■ Records to process:

Lemma Forall_move (P : StockRow -> Prop) s origen destino sku cantidad r :
  (forall r q, P r -> P (with_Existencia r q)) ->
  P r ->
  Forall P (stock_df s) ->
  Forall P (stock_df (update_destino (update_origen s origen sku cantidad)
                        destino sku cantidad r)).
Proof.
  intros HP Hr H.
  assert (H1 : Forall P (stock_df (update_origen s origen sku cantidad))).
  { unfold update_origen.
    destruct (Py.get key_eqb (idx_tienda_sku s) (origen, sku)); simpl; [|exact H].
    apply Forall_loc_update_from; assumption. }
  unfold update_destino.
  destruct (Py.get key_eqb _ (destino, sku)); simpl.
  - apply Forall_loc_update_from; assumption.
  - apply Forall_app. split; [exact H1 | constructor; [exact Hr | constructor]].
Qed.

(** The first row of a key is a row of the table with that key. *)
Lemma wf_first_row s tienda sku r :
  wf s -> first_row s tienda sku = Some r ->
  In r (stock_df s) /\ row_key r = (tienda, sku)
  /\ Py.mem key_eqb (idx_tienda_sku s) (tienda, sku) = true.
Proof.
  intros W. unfold first_row, Py.mem.
  destruct (Py.get key_eqb (idx_tienda_sku s) (tienda, sku)) as [l|] eqn:G;
    [|discriminate].
  destruct l as [|i l]; [discriminate|]. intros Hn.
  destruct (wf_get s _ _ W G) as [E _].
  assert (Hin : In i (positions (tienda, sku) (stock_df s)))
    by (rewrite <- E; left; reflexivity).
  apply In_positions_from in Hin. destruct Hin as [_ [r' [Hn' Hk]]].
  rewrite Nat.sub_0_r in Hn'. rewrite Hn in Hn'. injection Hn' as <-.
  split; [eapply nth_error_In, Hn|]. split; [|reflexivity].
  symmetry. apply key_eqb_eq, Hk.
Qed.

(** ** Phase 1, transfer by transfer *)

Section EngineSound.
Variable adu_df : list AduRow.
Variable tiempos_df : list TiempoRow.
Variable bodega_principal : option string.
Variables no_seed allow_seed_if_adu : bool.

Lemma min_ok_with_Existencia r q :
  min_ok bodega_principal r -> min_ok bodega_principal (with_Existencia r q).
Proof. intros H; exact H. Qed.

(** A store never offers more than it holds, and a store other than the
    warehouse keeps at least its minimum. *)
Lemma allowed_to_send_bound s origen sku :
  sound1 bodega_principal s ->
  (0 < Engine.allowed_to_send bodega_principal s origen sku)%Z ->
  Py.mem key_eqb (idx_tienda_sku s) (origen, sku) = true
  /\ (Engine.allowed_to_send bodega_principal s origen sku
      <= get_stock s origen sku)%Z
  /\ (Engine.is_bodega bodega_principal origen = false ->
      (Engine.allowed_to_send bodega_principal s origen sku + 2
       <= get_stock s origen sku)%Z).
Proof.
  intros (W & N & M) Hpos. unfold Engine.allowed_to_send in *.
  destruct (first_row s origen sku) as [row|] eqn:F; [|lia].
  destruct (wf_first_row s origen sku row W F) as (Hin & Hk & Hm).
  rewrite Forall_forall in M. destruct (M row Hin) as [M0 M2].
  assert (Ht : Tienda row = origen) by (unfold row_key in Hk; congruence).
  rewrite Ht in M2.
  split; [exact Hm|].
  destruct (Engine.is_bodega bodega_principal origen).
  - split; [lia | discriminate].
  - specialize (M2 eq_refl).
    destruct (Py.Qltb 0 (row_adu row)); split; intros; lia.
Qed.

Lemma engine_new_row_min_ok s tienda sku referencia talla cantidad :
  min_ok bodega_principal
    (Engine._create_new_stock_row adu_df s tienda sku referencia talla cantidad).
Proof.
  unfold Engine._create_new_stock_row, min_ok.
  destruct (filter _ (stock_df s)) as [|sample l]; simpl.
  - destruct (Py.contains _ _); split; intros; discriminate.
  - destruct (IsEcom sample); split; intros; discriminate.
Qed.

Lemma engine_step_sound s origen destino sku qty ref talla :
  sound1 bodega_principal s ->
  origen <> destino ->
  Engine.is_bodega bodega_principal destino = false ->
  (0 < qty <= Engine.allowed_to_send bodega_principal s origen sku)%Z ->
  (qty <= Z.max 0 (Settings.MAX_STOCK_PER_SKU - get_stock s destino sku))%Z ->
  let s' := snd (Engine.execute_transfer adu_df no_seed allow_seed_if_adu
                   s origen destino sku qty ref talla) in
  sound1 bodega_principal s'
  /\ extends (fun t => fase1_ok bodega_principal t /\ tr_destino t = destino) s s'.
Proof.
  intros S Hod Hbd [Hpos Hle] Hcap. cbv zeta.
  pose proof S as (W & N & M).
  destruct (allowed_to_send_bound s origen sku S ltac:(lia)) as (Hm & Hst & Hret).
  unfold Engine.execute_transfer.
  destruct (negb _ && negb _); simpl; [split; [exact S | apply extends_refl]|].
  set (s1 := update_origen s origen sku qty).
  destruct (engine_new_row_key adu_df s1 destino sku ref talla qty) as [Hk He].
  assert (Hq : inject_Z qty <= key_total (origen, sku) (stock_df s)).
  { apply (Qle_trans _ (inject_Z (Py.int (key_total (origen, sku) (stock_df s)))));
      [|apply int_le, N].
    rewrite <- (get_stock_key_total s origen sku W), <- Zle_Qle. lia. }
  destruct (move_sound s origen destino sku qty
              (Engine._create_new_stock_row adu_df s1 destino sku ref talla qty)
              W N Hm Hod ltac:(lia) Hq Hk ltac:(rewrite He; reflexivity))
    as (W2 & N2 & Go & Gd & _).
  subst s1.
  split.
  - split; [exact W2|]. split; [exact N2|].
    apply Forall_move; [intros; assumption | apply engine_new_row_min_ok | exact M].
  - eexists. split; [simpl; rewrite transfers_move; reflexivity|].
    constructor; [|constructor].
    unfold fase1_ok, snapshots_ok.
    cbn [tr_unidades tr_origen tr_destino tr_origen_antes tr_origen_despues
         tr_destino_antes tr_destino_despues].
    rewrite Go, Gd.
    assert (0 <= get_stock s destino sku)%Z
      by (rewrite (get_stock_key_total s _ _ W); apply int_nonneg, N).
    repeat split; try assumption; try lia.
    intros Hb. specialize (Hret Hb). lia.
Qed.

■ Work instructions:
What you need to do is repeat every record above exactly.

■ Problem solution:
Lemma Forall_move (P : StockRow -> Prop) s origen destino sku cantidad r :
  (forall r q, P r -> P (with_Existencia r q)) ->
  P r ->
  Forall P (stock_df s) ->
  Forall P (stock_df (update_destino (update_origen s origen sku cantidad)
                        destino sku cantidad r)).
Proof.
  intros HP Hr H.
  assert (H1 : Forall P (stock_df (update_origen s origen sku cantidad))).
  { unfold update_origen.
    destruct (Py.get key_eqb (idx_tienda_sku s) (origen, sku)); simpl; [|exact H].
    apply Forall_loc_update_from; assumption. }
  unfold update_destino.
  destruct (Py.get key_eqb _ (destino, sku)); simpl.
  - apply Forall_loc_update_from; assumption.
  - apply Forall_app. split; [exact H1 | constructor; [exact Hr | constructor]].
Qed.

(** The first row of a key is a row of the table with that key. *)
Lemma wf_first_row s tienda sku r :
  wf s -> first_row s tienda sku = Some r ->
  In r (stock_df s) /\ row_key r = (tienda, sku)
  /\ Py.mem key_eqb (idx_tienda_sku s) (tienda, sku) = true.
Proof.
  intros W. unfold first_row, Py.mem.
  destruct (Py.get key_eqb (idx_tienda_sku s) (tienda, sku)) as [l|] eqn:G;
    [|discriminate].
  destruct l as [|i l]; [discriminate|]. intros Hn.
  destruct (wf_get s _ _ W G) as [E _].
  assert (Hin : In i (positions (tienda, sku) (stock_df s)))
    by (rewrite <- E; left; reflexivity).
  apply In_positions_from in Hin. destruct Hin as [_ [r' [Hn' Hk]]].
  rewrite Nat.sub_0_r in Hn'. rewrite Hn in Hn'. injection Hn' as <-.
  split; [eapply nth_error_In, Hn|]. split; [|reflexivity].
  symmetry. apply key_eqb_eq, Hk.
Qed.

(** ** Phase 1, transfer by transfer *)

Section EngineSound.
Variable adu_df : list AduRow.
Variable tiempos_df : list TiempoRow.
Variable bodega_principal : option string.
Variables no_seed allow_seed_if_adu : bool.

Lemma min_ok_with_Existencia r q :
  min_ok bodega_principal r -> min_ok bodega_principal (with_Existencia r q).
Proof. intros H; exact H. Qed.

(** A store never offers more than it holds, and a store other than the
    warehouse keeps at least its minimum. *)
Lemma allowed_to_send_bound s origen sku :
  sound1 bodega_principal s ->
  (0 < Engine.allowed_to_send bodega_principal s origen sku)%Z ->
  Py.mem key_eqb (idx_tienda_sku s) (origen, sku) = true
  /\ (Engine.allowed_to_send bodega_principal s origen sku
      <= get_stock s origen sku)%Z
  /\ (Engine.is_bodega bodega_principal origen = false ->
      (Engine.allowed_to_send bodega_principal s origen sku + 2
       <= get_stock s origen sku)%Z).
Proof.
  intros (W & N & M) Hpos. unfold Engine.allowed_to_send in *.
  destruct (first_row s origen sku) as [row|] eqn:F; [|lia].
  destruct (wf_first_row s origen sku row W F) as (Hin & Hk & Hm).
  rewrite Forall_forall in M. destruct (M row Hin) as [M0 M2].
  assert (Ht : Tienda row = origen) by (unfold row_key in Hk; congruence).
  rewrite Ht in M2.
  split; [exact Hm|].
  destruct (Engine.is_bodega bodega_principal origen).
  - split; [lia | discriminate].
  - specialize (M2 eq_refl).
    destruct (Py.Qltb 0 (row_adu row)); split; intros; lia.
Qed.

Lemma engine_new_row_min_ok s tienda sku referencia talla cantidad :
  min_ok bodega_principal
    (Engine._create_new_stock_row adu_df s tienda sku referencia talla cantidad).
Proof.
  unfold Engine._create_new_stock_row, min_ok.
  destruct (filter _ (stock_df s)) as [|sample l]; simpl.
  - destruct (Py.contains _ _); split; intros; discriminate.
  - destruct (IsEcom sample); split; intros; discriminate.
Qed.

Lemma engine_step_sound s origen destino sku qty ref talla :
  sound1 bodega_principal s ->
  origen <> destino ->
  Engine.is_bodega bodega_principal destino = false ->
  (0 < qty <= Engine.allowed_to_send bodega_principal s origen sku)%Z ->
  (qty <= Z.max 0 (Settings.MAX_STOCK_PER_SKU - get_stock s destino sku))%Z ->
  let s' := snd (Engine.execute_transfer adu_df no_seed allow_seed_if_adu
                   s origen destino sku qty ref talla) in
  sound1 bodega_principal s'
  /\ extends (fun t => fase1_ok bodega_principal t /\ tr_destino t = destino) s s'.
Proof.
  intros S Hod Hbd [Hpos Hle] Hcap. cbv zeta.
  pose proof S as (W & N & M).
  destruct (allowed_to_send_bound s origen sku S ltac:(lia)) as (Hm & Hst & Hret).
  unfold Engine.execute_transfer.
  destruct (negb _ && negb _); simpl; [split; [exact S | apply extends_refl]|].
  set (s1 := update_origen s origen sku qty).
  destruct (engine_new_row_key adu_df s1 destino sku ref talla qty) as [Hk He].
  assert (Hq : inject_Z qty <= key_total (origen, sku) (stock_df s)).
  { apply (Qle_trans _ (inject_Z (Py.int (key_total (origen, sku) (stock_df s)))));
      [|apply int_le, N].
    rewrite <- (get_stock_key_total s origen sku W), <- Zle_Qle. lia. }
  destruct (move_sound s origen destino sku qty
              (Engine._create_new_stock_row adu_df s1 destino sku ref talla qty)
              W N Hm Hod ltac:(lia) Hq Hk ltac:(rewrite He; reflexivity))
    as (W2 & N2 & Go & Gd & _).
  subst s1.
  split.
  - split; [exact W2|]. split; [exact N2|].
    apply Forall_move; [intros; assumption | apply engine_new_row_min_ok | exact M].
  - eexists. split; [simpl; rewrite transfers_move; reflexivity|].
    constructor; [|constructor].
    unfold fase1_ok, snapshots_ok.
    cbn [tr_unidades tr_origen tr_destino tr_origen_antes tr_origen_despues
         tr_destino_antes tr_destino_despues].
    rewrite Go, Gd.
    assert (0 <= get_stock s destino sku)%Z
      by (rewrite (get_stock_key_total s _ _ W); apply int_nonneg, N).
    repeat split; try assumption; try lia.
    intros Hb. specialize (Hret Hb). lia.
Qed.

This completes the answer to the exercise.